Sunday, May 6, 2012

Business Cloning & Free Markets

Hi Tech entrepreneurs whose MO is to steal others people's ideas and capitalize on them have gotten together to complain about people who steal other peoples ideas and capitalize on them.

"One media executive recounted learning about the launch of photo-sharing app Color just before boarding a flight to Shanghai, where he was to meet with Chinese entrepreneurs. The following morning, the second entrepreneur who pitched him presented a complete Color clone."

This is nothing new.  People did this when I sold baskets made in China.   And this practice started long before there was a China.  Only people in the Silicon Valley believe the history of the world started the day they wee born.

Ideas are always the result of a dialectic in which there is a thesis, antithesis and a synthesis.  Various actors feed off themselves.  Countless people were addressing the idea of microcomputers and stealing each others idea.  the one who marketed best won, and that is Apple.

In USA, a state that has an organizing principle grounded in violence, to stop this non-event from happening we have something called "intellectual property rights" (IPR)  that requires 4th and 5th parties to pay 3rd parties to involve themselves in marketing challenges between 1st and 2nd parties.

The 4th and 5th parties are you and I, the 3rd parties are the govt and their minions in the legal profession, the 2nd party is the "copycat" and the first party is the "originator."

If the search engine was patented, we'd be stuck with yahoo.  Google outclassed Yahoo, with an idea first thought up by the fellow that went on to start Baidu in China.  What if he had patented his idea, and stopped us from having google, and forcing upon us the Chinese version of google?  (I understand google's competitive edge is its secret logarithms, and not IPR, but my point stands.)

It is not just a matter of design, marketing, customers matter too.  Clearly Apple has superior design, but that is because they care about customers, something Microsoft, whose business tracks govt growth, never had to care about.  IPR allows the people the market does not care for to force the market to buy from them.  IPR is essentially a govt granted monopoly.  And if you resist, the govt applies pressure, up to and including violence against resistors.

In a free market people do copy others, but those who best serve the customers wins.  This is good.  This is the is idea that so many people whose lives are oriented around money, who we call capitalists, are so concerned with... they fear the part where they may have to serve the customers.  They would rather you and I pay the government to destroy anyone who would better serve their customers.  Why should we pay money to keep ourselves from access to more better cheaper faster?
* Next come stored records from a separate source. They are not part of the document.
(** * The ART thread pool ([src/thread_pool.cc]) in Rocq

    A shallow embedding of [ThreadPool], [WorkStealingWorker] and
    [WorkStealingThreadPool].

    Conventions of the embedding:
    - a [Task*] that points to a task object is a [Task] (the identity of
      the object); the null pointer is [None] of [option Task];
    - [uint64_t] and [size_t] values are integers of [Z] with the wrap-around
      of the 64-bit arithmetic written out ([wrap64], [size_wrap]; [size_t]
      is taken 64 bits wide, as on an LP64 target);
    - every region executed while a mutex is held is one function from the
      pool to the pool, together with the list of [Event]s it performs
      (lock operations, condition-variable operations, calls into the task);
    - a function that blocks on a condition variable is cut at the wait: the
      part up to the wait and the part from the wake-up on are separate
      functions, and what the other threads did in between is the pool the
      second part is run on;
    - [NanoTime()] readings are arguments of the functions that take them. *)

From Stdlib Require Import ZArith Lia Bool.
From stdpp Require Import base numbers list strings pretty.

Local Open Scope Z_scope.

(** ** Machine integers *)

Definition wrap64 (x : Z) : Z := x mod 2 ^ 64.

Definition size_wrap (x : Z) : Z := x mod 2 ^ 64.

Definition is_uint64 (x : Z) : Prop := 0 <= x < 2 ^ 64.

(** ** Tasks, mutexes, condition variables and the events of a run *)

Definition Task := nat.

Inductive Mutex := task_queue_lock_ | work_steal_lock_.

Inductive ConditionVariable := task_queue_condition_ | completion_condition_.

Inductive Event :=
| EvLock (m : Mutex)
| EvUnlock (m : Mutex)
| EvSignal (c : ConditionVariable)
| EvBroadcast (c : ConditionVariable)
| EvWait (c : ConditionVariable)
| EvRun (t : Task)
| EvFinalize (t : Task)
| EvStealFrom (thief victim : Task)
| EvRefInc (t : Task) (value : Z)
| EvRefDec (t : Task) (value : Z)
| EvDestroy (m : Mutex)
| EvJoin (worker : nat).

Global Instance Mutex_eq_dec : EqDecision Mutex.
Proof. solve_decision. Defined.

Global Instance ConditionVariable_eq_dec : EqDecision ConditionVariable.
Proof. solve_decision. Defined.

Global Instance Event_eq_dec : EqDecision Event.
Proof. solve_decision. Defined.

(** ** Workers as objects

    [threads_] holds pointers to [ThreadPoolWorker]s; a [WorkStealingWorker]
    is a [ThreadPoolWorker] with the extra field [task_]. *)

Inductive Worker :=
| ThreadPoolWorker (name_ : string)
| WorkStealingWorker (name_ : string) (task_ : option Task).

Definition worker_task (w : Worker) : option Task :=
  match w with
  | ThreadPoolWorker _ => None
  | WorkStealingWorker _ t => t
  end.

Definition set_worker_task (t : option Task) (w : Worker) : Worker :=
  match w with
  | ThreadPoolWorker n => ThreadPoolWorker n
  | WorkStealingWorker n _ => WorkStealingWorker n t
  end.

(** ** The pool object *)

Record ThreadPool := mkThreadPool {
  tasks_ : list Task;
  threads_ : list Worker;
  started_ : bool;
  shutting_down_ : bool;
  waiting_count_ : Z;
  start_time_ : Z;
  total_wait_time_ : Z
}.

Definition set_tasks (q : list Task) (p : ThreadPool) : ThreadPool :=
  mkThreadPool q (threads_ p) (started_ p) (shutting_down_ p)
    (waiting_count_ p) (start_time_ p) (total_wait_time_ p).

Definition set_threads (ws : list Worker) (p : ThreadPool) : ThreadPool :=
  mkThreadPool (tasks_ p) ws (started_ p) (shutting_down_ p)
    (waiting_count_ p) (start_time_ p) (total_wait_time_ p).

Definition set_started (b : bool) (p : ThreadPool) : ThreadPool :=
  mkThreadPool (tasks_ p) (threads_ p) b (shutting_down_ p)
    (waiting_count_ p) (start_time_ p) (total_wait_time_ p).

Definition set_shutting_down (b : bool) (p : ThreadPool) : ThreadPool :=
  mkThreadPool (tasks_ p) (threads_ p) (started_ p) b
    (waiting_count_ p) (start_time_ p) (total_wait_time_ p).

Definition set_waiting_count (n : Z) (p : ThreadPool) : ThreadPool :=
  mkThreadPool (tasks_ p) (threads_ p) (started_ p) (shutting_down_ p)
    n (start_time_ p) (total_wait_time_ p).

Definition set_start_time (n : Z) (p : ThreadPool) : ThreadPool :=
  mkThreadPool (tasks_ p) (threads_ p) (started_ p) (shutting_down_ p)
    (waiting_count_ p) n (total_wait_time_ p).

Definition set_total_wait_time (n : Z) (p : ThreadPool) : ThreadPool :=
  mkThreadPool (tasks_ p) (threads_ p) (started_ p) (shutting_down_ p)
    (waiting_count_ p) (start_time_ p) n.

(** Modelled from the spec: the accessors [GetThreadCount] and
    [IsShuttingDown] are declared in [thread_pool.h], which is not part of
    the sources at hand; the spec speaks of the "worker count" of the fixed
    set [workers] and of the flag [shutting_down]. *)
Definition GetThreadCount (p : ThreadPool) : Z := Z.of_nat (length (threads_ p)).

Definition IsShuttingDown (p : ThreadPool) : bool := shutting_down_ p.

(** ** [ThreadPool]: the regions under [task_queue_lock_] *)

(** [ThreadPool::AddTask] *)
Definition AddTask (task : Task) (p : ThreadPool) : ThreadPool * list Event :=
  let p1 := set_tasks (tasks_ p ++ [task]) p in
  (p1,
   [EvLock task_queue_lock_]
   ++ (if negb (waiting_count_ p1 =? 0) then [EvSignal task_queue_condition_] else [])
   ++ [EvUnlock task_queue_lock_]).

(** [ThreadPool::ThreadPool]: the member initialisers set [started_],
    [shutting_down_] and [waiting_count_]; [start_time_] and
    [total_wait_time_] have no initialiser, so they hold whatever the
    storage of the object held ([old_start_time], [old_total_wait_time]).
    The loop then creates the workers. *)
Fixpoint ThreadPool_add_workers (fuel : nat) (num_threads : Z) (p : ThreadPool)
  : ThreadPool :=
  match fuel with
  | O => p
  | S fuel' =>
      if GetThreadCount p <? num_threads then
        let name := "Thread pool worker " +:+ pretty (GetThreadCount p) in
        ThreadPool_add_workers fuel' num_threads
          (set_threads (threads_ p ++ [ThreadPoolWorker name]) p)
      else p
  end.

Definition ThreadPool_ctor (old_start_time old_total_wait_time : Z)
    (num_threads : Z) : ThreadPool :=
  ThreadPool_add_workers (Z.to_nat num_threads) num_threads
    (mkThreadPool [] [] false false 0 old_start_time old_total_wait_time).

(** [ThreadPool::~ThreadPool]: the region under the lock; joining the
    workers follows it. *)
Definition ThreadPool_dtor_locked (p : ThreadPool) : ThreadPool * list Event :=
  (set_shutting_down true p,
   [EvLock task_queue_lock_;
    EvBroadcast task_queue_condition_;
    EvBroadcast completion_condition_;
    EvUnlock task_queue_lock_]).

(** [ThreadPool::StartWorkers]; [now] is the reading of [NanoTime()]. *)
Definition StartWorkers (now : Z) (p : ThreadPool) : ThreadPool * list Event :=
  (set_total_wait_time 0 (set_start_time now (set_started true p)),
   [EvLock task_queue_lock_;
    EvBroadcast task_queue_condition_;
    EvUnlock task_queue_lock_]).

(** [ThreadPool::StopWorkers] *)
Definition StopWorkers (p : ThreadPool) : ThreadPool * list Event :=
  (set_started false p, [EvLock task_queue_lock_; EvUnlock task_queue_lock_]).

(** [ThreadPool::TryGetTaskLocked] *)
Definition TryGetTaskLocked (p : ThreadPool) : ThreadPool * option Task :=
  if started_ p && negb (bool_decide (tasks_ p = [])) then
    match tasks_ p with
    | task :: rest => (set_tasks rest p, Some task)
    | [] => (p, None)
    end
  else (p, None).

(** [ThreadPool::TryGetTask] *)
Definition TryGetTask (p : ThreadPool) : ThreadPool * list Event * option Task :=
  let '(p1, r) := TryGetTaskLocked p in
  (p1, [EvLock task_queue_lock_; EvUnlock task_queue_lock_], r).

(** [ThreadPool::GetTaskCount] *)
Definition GetTaskCount (p : ThreadPool) : list Event * Z :=
  ([EvLock task_queue_lock_; EvUnlock task_queue_lock_],
   size_wrap (Z.of_nat (length (tasks_ p)))).

(** [ThreadPool::GetTask].  The function holds [task_queue_lock_] from its
    entry to its return, except while it is blocked in
    [task_queue_condition_.Wait]. *)
Inductive GetTaskStatus :=
| GT_Return (task : option Task)
| GT_Blocked (wait_start : Z).

(** From the head of the [while] loop to the [return] or to the wait;
    [now] is the reading of [NanoTime()] taken for [wait_start]. *)
Definition GetTask_loop (now : Z) (p : ThreadPool)
  : ThreadPool * list Event * GetTaskStatus :=
  if negb (IsShuttingDown p) then
    match TryGetTaskLocked p with
    | (p1, Some task) => (p1, [EvUnlock task_queue_lock_], GT_Return (Some task))
    | (p1, None) =>
        let p2 := set_waiting_count (size_wrap (waiting_count_ p1 + 1)) p1 in
        (p2,
         (if (waiting_count_ p2 =? GetThreadCount p2) && bool_decide (tasks_ p2 = [])
          then [EvBroadcast completion_condition_] else [])
         ++ [EvWait task_queue_condition_],
         GT_Blocked now)
    end
  else (p, [EvUnlock task_queue_lock_], GT_Return None).

(** The value of [wait_end - std::max(wait_start, start_time_)] in
    [uint64_t]. *)
Definition wait_time_added (wait_start wait_end start_time : Z) : Z :=
  wrap64 (wait_end - Z.max wait_start start_time).

(** From the return of the wait to the end of the loop body. *)
Definition GetTask_wake (wait_start wait_end : Z) (p : ThreadPool) : ThreadPool :=
  let p1 :=
    set_total_wait_time
      (wrap64 (total_wait_time_ p
               + wait_time_added wait_start wait_end (start_time_ p))) p in
  set_waiting_count (size_wrap (waiting_count_ p1 - 1)) p1.

Definition GetTask_enter (now : Z) (p : ThreadPool)
  : ThreadPool * list Event * GetTaskStatus :=
  let '(p1, evs, st) := GetTask_loop now p in
  (p1, EvLock task_queue_lock_ :: evs, st).

Definition GetTask_resume (wait_start wait_end now : Z) (p : ThreadPool)
  : ThreadPool * list Event * GetTaskStatus :=
  GetTask_loop now (GetTask_wake wait_start wait_end p).

(** A whole call of [GetTask], given what happens at each return of the
    wait: [others] is the effect of the other threads on the pool while this
    one was blocked, [wait_end] and [next_now] are the clock readings. *)
Record Wakeup := mkWakeup {
  others : ThreadPool -> ThreadPool;
  wait_end : Z;
  next_now : Z
}.

Fixpoint GetTask_from (wakeups : list Wakeup) (p : ThreadPool) (st : GetTaskStatus)
  : ThreadPool * list Event * GetTaskStatus :=
  match st, wakeups with
  | GT_Blocked wait_start, w :: rest =>
      let '(p1, evs1, st1) :=
        GetTask_resume wait_start (wait_end w) (next_now w) (others w p) in
      let '(p2, evs2, st2) := GetTask_from rest p1 st1 in
      (p2, evs1 ++ evs2, st2)
  | _, _ => (p, [], st)
  end.

Definition GetTask (now : Z) (wakeups : list Wakeup) (p : ThreadPool)
  : ThreadPool * list Event * GetTaskStatus :=
  let '(p1, evs1, st1) := GetTask_enter now p in
  let '(p2, evs2, st2) := GetTask_from wakeups p1 st1 in
  (p2, evs1 ++ evs2, st2).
I would like to hear and answer to that question.

If we want the best on offer to the most, we must get rid of IPR.  Copycats already exist, so we'd have nothing new.  What we would see, in in the hidebound industries like medicine and law and banking and education remarkable improvement.

So what if someone cloned Color?  Anyone can clone anything.  The next step is to try to get customers.  Good luck with a "me too" offer.